Net Neutrality: A Refresher

Net Neutrality has been the guiding principle in the development of the internet, preserving the right of all to communicate freely across the globe. This openness is also tied closely to the principle that the internet enables and protects free speech. As the FCC explains it, “An Open Internet means consumers can go where they want, when they want. This principle is often referred to as Net Neutrality. It means innovators can develop products and services without asking for permission. It means consumers will demand more and better broadband as they enjoy new lawful internet services, applications and content, and broadband providers cannot block, throttle, or create special ‘fast lanes’ for that content.” Just as your phone company shouldn’t decide whom you can call and what you say on that call, your ISP shouldn’t be involved in any way with the content you view or post online.

The internet works by having all of your communications data sent through connections established by organizations or companies—with users paying a monthly fee for the service (most often a flat fee based on service needs). While ISPs can limit your internet speeds, this is now done rarely and only to control or slow illegal downloads. ISPs would like the ability to more closely manage usage (much like cable companies do today), meaning they might block certain services or only offer baseline access to certain vendors of products such as browsers or mapping services, and then offer scaled levels of access at increasing costs in package deals.

As we know, in our post-9/11 surveillance era, technologies exist that allow telecommunications companies to examine every piece of information we send or receive. They can program routers to interfere with the data flow by slowing down or blocking traffic. Technology also provides the potential for speeding up access as well, which telecoms see as a major source of potential revenue.
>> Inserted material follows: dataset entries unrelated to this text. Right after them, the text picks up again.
(** The handlers a run wraps. *)
Definition gateable (registered : gset string) (h : handler) : bool :=
  _selector_matches_oscms h && bool_decide (h_fn h = Some false) &&
  bool_decide (h_id h ∈ registered) && h_replaceable h.

(** The handler a run leaves in the registry. *)
Definition wrap (registered : gset string) (h : handler) : handler := if gateable registered h then gate h else h.

Definition count (f : handler → bool) (l : list handler) : Z := Z.of_nat (length (filter (λ h, f h = true) l)).

(** [install_singleton_guard]: the handler list as it is left, and the number
    of handlers wrapped; [None] when the registry is not as expected. *)
Definition install_singleton_guard {W P} (registry : option (list handler)) (registered : gset string)
  : M W P (option (list handler) * Z) :=
  match registry with
  | None =>
      gauge "SINGLETON_WRAPPED_HANDLERS" [] (MInt 0);;
      gauge "SINGLETON_EXPECTED_HANDLERS" [] (MInt (Z.of_nat (size registered)));;
      mret (None, 0)
  | Some handlers =>
      gauge "SINGLETON_EXPECTED_HANDLERS" []
        (MInt (count (λ h, _selector_matches_oscms h && opt_is_some (h_fn h)) handlers));;
      let after := wrap registered <$> handlers in
      gauge "SINGLETON_WRAPPED_HANDLERS" [] (MInt (count (λ h, _selector_matches_oscms h && is_gated h) after));;
      mret (Some after, count (gateable registered) handlers)
  end.

(** ** One-time warnings *)

(** [_redis_secret_ref_of] *)
Definition _redis_secret_ref_of (spec : gmap string pv) : option RedisSecretRef :=
  match dget spec "redisCredentials" with
  | PDict credentials =>
      match dget credentials "secretRef" with
      | PDict ref =>
          match nonempty_str (dget ref "name"), nonempty_str (dget ref "key") with
          | Some name, Some key => Some (MkRedisSecretRef name key)
          | _, _ => None
          end
      | _ => None
      end
  | _ => None
  end.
“The early Internet was so accidental, it also was free and open in this sense,” Apple co-founder Steve Wozniak said in a 2010 article from The Atlantic. “The internet has become as important as anything man has ever created. But those freedoms are being chipped away. … Imagine that when we started Apple we set things up so that we could charge purchasers of our computers by the number of bits they use. The personal computer revolution would have been delayed a decade or more. If I had to pay for each bit I used on my 6502 microprocessor, I would not have been able to build my own computers anyway.”
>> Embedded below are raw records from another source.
(** The younger CR's handler does not run. *)
Lemma gated_runs_only_active_witness :
  (∃ items w s1, (_get_guard;; list_crs "ns") (guard_start [elder; younger]) = (Ok items, s1) ∧
     resolve_active_cr items = Ok (Some w) ∧ _same_cr younger w = true ∧
     (act (P:=guard_mem) (Sleep 1) s1).2 = younger_tick.2 ∧
     younger_tick.1 = (a ← (act (P:=guard_mem) (Sleep 1) s1).1; mret (Some a))) ∨
  (Forall guard_action (drop 0 (log younger_tick.2)) ∧
   (younger_tick.1 = Ok None ∨ ∃ e, younger_tick.1 = Raise e ∧ guard_skips e = false)).
Proof.
  exact (gated_runs_only_active "sla" (λ _, act (Sleep 1)) younger_call (guard_start [elder; younger])
    younger_tick.1 younger_tick.2 (surjective_pairing _)).
Defined.

Lemma guard_cache_lru_witness :
  let v := MkSurface "u" None None None "" in
  cache_wf (GuardCache.set ("ns", "a") v []) ∧ GuardCache.find ("ns", "a") (GuardCache.set ("ns", "a") v []) = Some v.
Proof.
  intros v. assert (Hwf : cache_wf []) by (split; [constructor|simpl; lia]).
  destruct (guard_cache_lru ("ns", "a") v [] Hwf) as (Q1 & Q2 & _). by split.
Defined.

Definition timer : handler :=
  MkHandler "analysis_sla" (Some (MkSelector (Some CRD_GROUP) None (Some CRD_PLURAL))) (Some false) true.
Definition install : res (option (list handler) * Z) * st unit unit :=
  install_singleton_guard (Some [timer]) {["analysis_sla"]} (St tt tt (StoreMem ∅ None) []).

Lemma install_gates_witness : 1 = count is_gated [gate timer] - count is_gated [timer].
Proof.
  refine (proj1 (install_gates [timer] {["analysis_sla"]} (St tt tt (StoreMem ∅ None) []) [gate timer] 1 install.2 _)).
  by vm_compute.
Defined.

Definition first_check : res unit * st sim guard_mem :=
  enforce [elder; younger] emit_kopf_event (guard_start []).

Lemma conflicts_announced_witness :
  ∃ winner, resolve_active_cr [elder; younger] = Ok winner ∧
    announced first_check.2 = Some (guard_snapshot winner (losers_of winner [elder; younger])).
Proof.
  destruct (conflicts_announced [elder; younger] (guard_start []) first_check.2) as (w & Hr & Ha & _).
  - apply (run_eq first_check). by vm_compute.
  - exists w. exact (conj Hr Ha).
Defined.

#[local] Instance guard_tables : UrlTables := { bracketed_host_ok _ := false; netloc_nfkc_ok _ := false }.
Definition elder_body : gmap string pv := default ∅ (as_dict elder).
Definition guarded_event (s : st sim guard_mem) : res unit * st sim guard_mem :=
  singleton_guard_event demo_env "ns" "b" elder_body (Some "MODIFIED") s.
Definition seen_once : st sim guard_mem := (guarded_event (guard_start [elder])).2.

Lemma failed_check_not_retried_witness :
  ∃ s2, guarded_event seen_once = (Ok tt, s2) ∧ log s2 = log seen_once.
Proof.
  apply (failed_check_not_retried demo_env "ns" "b" elder_body elder_body (guard_start [elder]) seen_once).
  - apply (run_eq (guarded_event (guard_start [elder]))). by vm_compute.
  - apply opt_is_some_spec. by vm_compute.
  - by vm_compute.
Defined.

Lemma skip_only_unchanged_witness :
  "MODIFIED" = "MODIFIED" ∧ is_Some (announced seen_once).
Proof.
  destruct (skip_only_unchanged demo_env "ns" "b" elder_body (Some "MODIFIED") seen_once) as ((_ & Q & _) & _).
  - exists (_skip_guard_relist elder_body ("ns", "b") (Some "MODIFIED") seen_once).2. apply run_eq. by vm_compute.
  - by split.
Defined.

(** The Redis URL of a CR is removed while the API is down for one request: the
    warning that the next modification should bring does not come. *)
Module Outage.
Definition configured : pv := PDict (<["spec" := PDict {["redisUrl" := PStr "redis://queue"]}]> elder_body).
Definition unconfigured : gmap string pv := <["spec" := PDict {["redisUrl" := PStr ""]}]> elder_body.

(** The number of listings so far; the second one fails. *)
#[local] Instance flaky_crs : CustomObjectsApi nat := {
  get_status_call _ _ n := (not_found, n);
  patch_status_call _ _ _ n := (not_found, n);
  list_crs_call _ n :=
    (match n with
     | O => Ok (PDict {["items" := PList [configured]]})
     | 1%nat => Raise (ApiException 503 "Service Unavailable")
     | _ => Ok (PDict {["items" := PList [PDict unconfigured]]})
     end, S n);
}.
#[local] Instance flaky_config : KubeConfigApi nat := {
  incluster_config_call n := (Ok tt, n); kube_config_call n := (Ok tt, n) }.
#[local] Instance flaky_kopf : KopfApi nat := { kopf_event_call _ _ _ _ n := (Ok tt, n) }.
#[local] Instance flaky_core : CoreV1Api nat := {
  list_pods_call _ _ n := (Ok [], n);
  delete_pod_call _ _ _ n := (Ok tt, n);
  read_secret_call _ _ n := (not_found, n);
  create_event_call _ _ n := (Ok tt, n);
}.

Definition event (body : gmap string pv) (s : st nat guard_mem) : st nat guard_mem :=
  (singleton_guard_event demo_env "ns" "b" body (Some "MODIFIED") s).2.
Definition fresh : st nat guard_mem :=
  St 0%nat (MkGuardMem (MkSingletonMem None ∅ ∅ []) no_clients []) (StoreMem ∅ None) [].

Definition warned (s : st nat guard_mem) : bool :=
  existsb (λ e : pv * string * string * string, String.eqb e.1.2 "RedisUrlEmpty") (events_of s).

Definition before : st nat guard_mem := event (default ∅ (as_dict configured)) fresh.

Lemma warning_lost :
  warned (event unconfigured (event unconfigured before)) = false ∧
  warned (event unconfigured (St 2%nat (mem before) (shared before) (log before))) = true.
Proof. split; by vm_compute. Qed.
End Outage.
The FCC’S Open Internet Order

When the FCC developed its 2010 Open Internet Order, it relied on two decisions made during President George W. Bush’s administration that weakened the agency’s authority over broadband internet access providers. However, in denying this approach, both the appeals court decision and an earlier Supreme Court decision indicated that reclassification would provide a more solid, legal foundation with which to move forward.

After public hearings, commission sessions, and more than 4 million comments from the public, the new FCC Open Internet rules were passed in February 2015. They are “designed to protect free expression and innovation on the Internet and promote investment in the nation’s broadband networks. The Open Internet rules are grounded in the strongest possible legal foundation by relying on multiple sources of authority, including: Title II of the Communications Act and Section 706 of the Telecommunications Act of 1996. As part of this decision, the Commission also refrains (or ‘forbears’) from enforcing provisions of Title II that are not relevant to modern broadband service. Together Title II and Section 706 support clear rules of the road, providing the certainty needed for innovators and investors, and the competitive choices and freedom demanded by consumers.”

According to The Wall Street Journal, in the 2014 Verizon v. FCC case, the court stated that the FCC lacks authority because of “the Commission’s still-binding decision to classify broadband providers not as providers of ‘telecommunications services’ but instead as providers of ‘information services.’ …” The new 2015 open internet rules now define “broadband” clearly as a connection to the outside world that is merely faster than the phone lines we used for dial-up access, phone calls, and faxes. This gives the FCC the strongest possible foundation for future oversight to prevent/prohibit discriminatory practices.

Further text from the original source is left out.